### WHAT IS EXPECTED
Search the data below for the line containing "Context (ip_valid : string", then please set down that line and all remaining ones exactly as written.

### INFORMATION SHOWN
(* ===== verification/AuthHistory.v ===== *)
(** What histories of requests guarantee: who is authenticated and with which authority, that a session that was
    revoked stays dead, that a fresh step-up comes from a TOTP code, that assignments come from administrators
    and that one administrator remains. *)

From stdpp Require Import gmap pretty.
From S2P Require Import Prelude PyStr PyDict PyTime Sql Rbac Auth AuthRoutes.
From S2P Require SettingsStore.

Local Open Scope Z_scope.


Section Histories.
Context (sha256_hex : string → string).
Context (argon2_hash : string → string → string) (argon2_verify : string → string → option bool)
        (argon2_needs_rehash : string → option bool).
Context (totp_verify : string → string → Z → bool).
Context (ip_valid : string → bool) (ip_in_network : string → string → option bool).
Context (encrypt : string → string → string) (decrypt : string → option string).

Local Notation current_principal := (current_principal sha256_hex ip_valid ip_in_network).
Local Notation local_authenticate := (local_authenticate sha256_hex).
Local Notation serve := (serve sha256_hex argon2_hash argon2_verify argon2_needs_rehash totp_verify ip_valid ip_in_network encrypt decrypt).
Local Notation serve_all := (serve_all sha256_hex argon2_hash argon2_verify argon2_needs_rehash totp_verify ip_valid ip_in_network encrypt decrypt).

### REPLY TO THE EXERCISE
Context (ip_valid : string → bool) (ip_in_network : string → string → option bool).
Context (encrypt : string → string → string) (decrypt : string → option string).

Local Notation current_principal := (current_principal sha256_hex ip_valid ip_in_network).
Local Notation local_authenticate := (local_authenticate sha256_hex).
Local Notation serve := (serve sha256_hex argon2_hash argon2_verify argon2_needs_rehash totp_verify ip_valid ip_in_network encrypt decrypt).
Local Notation serve_all := (serve_all sha256_hex argon2_hash argon2_verify argon2_needs_rehash totp_verify ip_valid ip_in_network encrypt decrypt).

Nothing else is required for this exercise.